TNF-α augmented Porphyromonas gingivalis invasion in human gingival epithelial cells through Rab5 and ICAM-1

BACKGROUND: Tumor necrosis factor alpha (TNF-α) plays a central role in the initiation and maintenance of immune responses to periodontopathic bacteria. However, excess TNF-α leads to dysregulated immune responses and progression of periodontitis. Porphyromonas gingivalis (P. gingivalis) invades gingival epithelial cells and then multiplies and survives for a long period. Additionally, increment of TNF-α in periodontal sites is associated with a high prevalence of gram-negative anaerobes such as P. gingivalis. However, it has not been determined whether TNF-α affects invasion of P. gingivalis in periodontal tissues. RESULTS: We examined the effect of TNF-α on invasion of P. gingivalis in gingival epithelial cells and clarified the mechanism by which TNF-α augments invasion of P. gingivalis. Invasion of P. gingivalis into Ca9-22 cells was augmented by stimulation with TNF-α and it was inhibited by treatment with an antibody to TNF receptor-1. TNF-α increased production of ICAM-1, and P. gingivalis invasion was inhibited by an antibody to ICAM-1 in Ca9-22 cells.
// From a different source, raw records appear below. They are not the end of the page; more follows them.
(** X23.  For a body without division markers of the level,
    [get_tokens_by_div] returns a dictionary of one entry, keyed by
    [None], that holds the tokens of all the elements. *)
Theorem get_tokens_by_div_undivided (t_xml n_xml t_body n_body : element) :
  head (xpath_all "body" t_xml) = Some t_body ->
  head (xpath_all "body" n_xml) = Some n_body ->
  Forall (fun e => is_division self e = false) (children t_body) ->
  length (children n_body) = length (children t_body) ->
  get_tokens_by_div tostring self t_xml n_xml
  = Ok {[ None := toks (children t_body) (children n_body) ]}.
Proof.
  intros Ht Hn Hplain Hlen.
  unfold get_tokens_by_div. rewrite Ht, Hn. cbn [of_option rbind].
  rewrite <- (app_nil_r (children t_body)) at 1.
  rewrite <- (app_nil_r (children n_body)) at 1.
  rewrite tokens_loop_plain by assumption. reflexivity.
Qed.

(** X24.  [get_tokens_by_div] takes the unformatted element at the
    position of each formatted one: it returns exactly when the body of
    the unformatted tree has at least as many children as that of the
    formatted tree, and raises [IndexError] when it has fewer. *)
Theorem get_tokens_by_div_alignment (t_xml n_xml t_body n_body : element) :
  head (xpath_all "body" t_xml) = Some t_body ->
  head (xpath_all "body" n_xml) = Some n_body ->
  (length (children t_body) <= length (children n_body) ->
   exists r, get_tokens_by_div tostring self t_xml n_xml = Ok r)
  /\ (length (children n_body) < length (children t_body) ->
      get_tokens_by_div tostring self t_xml n_xml = Raise IndexError).
Proof.
  intros Ht Hn.
  unfold get_tokens_by_div. rewrite Ht, Hn. cbn [of_option rbind].
  split.
  - intros Hle. now apply tokens_loop_returns.
  - generalize (children n_body), (∅ : gmap (option string) (list token)),
      (@None string), (@nil token).
    induction (children t_body) as [|e ts IH]; intros ns tbd dn tokens Hlt.
    + cbn in Hlt. lia.
    + destruct ns as [|n0 ns]; [reflexivity|].
      cbn in Hlt. cbn [tokens_loop].
      destruct (is_division self e); [destruct dn|]; apply IH; lia.
Qed.

End TokensByDiv.

(** ** The theorems at concrete documents *)

Lemma get_tokens_by_div_division_witness :
  exists r,
    collator.get_tokens_by_div Examples.to_xml Examples.three_collator
      Samples.two_verses Samples.two_verses = Ok r
    /\ r !! Some "1"
       = Some (tokens_of Examples.to_xml
                 [Examples.w "a"; Samples.milestone "1"; Examples.w "b"]
                 [Examples.w "a"; Samples.milestone "1"; Examples.w "b"]).
Proof.
  apply (get_tokens_by_div_division Examples.to_xml Examples.three_collator
           Samples.two_verses Samples.two_verses
           Samples.two_verses Samples.two_verses
           [Examples.w "a"] [Examples.w "b"]
           [Samples.milestone "2"; Examples.w "c"]
           [Examples.w "a"] [Examples.w "b"]
           [Samples.milestone "2"; Examples.w "c"]
           (Samples.milestone "1") (Samples.milestone "1") "1").
  - reflexivity.
  - reflexivity.
  - reflexivity.
  - reflexivity.
  - reflexivity.
  - reflexivity.
  - reflexivity.
  - reflexivity.
  - reflexivity.
  - repeat constructor.
  - intros e He. injection He as <-. reflexivity.
  - repeat (constructor; [intros _; discriminate|]). constructor.
Defined.

Lemma get_tokens_by_div_undivided_witness :
  collator.get_tokens_by_div Examples.to_xml Examples.three_collator
    (Examples.el "body" [] [Examples.w "a"; Examples.w "b"])
    (Examples.el "body" [] [Examples.w "a"; Examples.w "b"])
  = Ok {[ None := tokens_of Examples.to_xml
                    [Examples.w "a"; Examples.w "b"]
                    [Examples.w "a"; Examples.w "b"] ]}.
Proof.
  apply (get_tokens_by_div_undivided Examples.to_xml Examples.three_collator
           (Examples.el "body" [] [Examples.w "a"; Examples.w "b"])
           (Examples.el "body" [] [Examples.w "a"; Examples.w "b"])
           (Examples.el "body" [] [Examples.w "a"; Examples.w "b"])
           (Examples.el "body" [] [Examples.w "a"; Examples.w "b"])).
  - reflexivity.
  - reflexivity.
  - repeat constructor.
  - reflexivity.
Defined.

Lemma get_tokens_by_div_alignment_witness :
  collator.get_tokens_by_div Examples.to_xml Examples.three_collator
    Samples.two_verses (Examples.el "body" [] [Examples.w "a"])
  = Raise IndexError.
Proof.
  refine (proj2 (get_tokens_by_div_alignment Examples.to_xml
                   Examples.three_collator
                   Samples.two_verses (Examples.el "body" [] [Examples.w "a"])
                   Samples.two_verses (Examples.el "body" [] [Examples.w "a"])
                   _ _) _).
  - reflexivity.
  - reflexivity.
  - cbn. lia.
Defined.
Silencing of Rab5 mRNA inhibited P. gingivalis invasion. Furthermore, the JNK inhibitor SP600125 inhibited invasion of P. gingivalis and also decreased the active form of Rab5 in Ca9-22 cells. CONCLUSION: TNF-α augments invasion of P. gingivalis in human gingival epithelial cells through increment of ICAM-1 and activation of Rab5. These phenomena may contribute to persistent infection of P. ginigvalis and prolongation of immune responses in periodontal tissues. ELECTRONIC SUPPLEMENTARY MATERIAL: The online version of this article (doi:10.1186/s12866-014-0229-z) contains supplementary material, which is available to authorized users.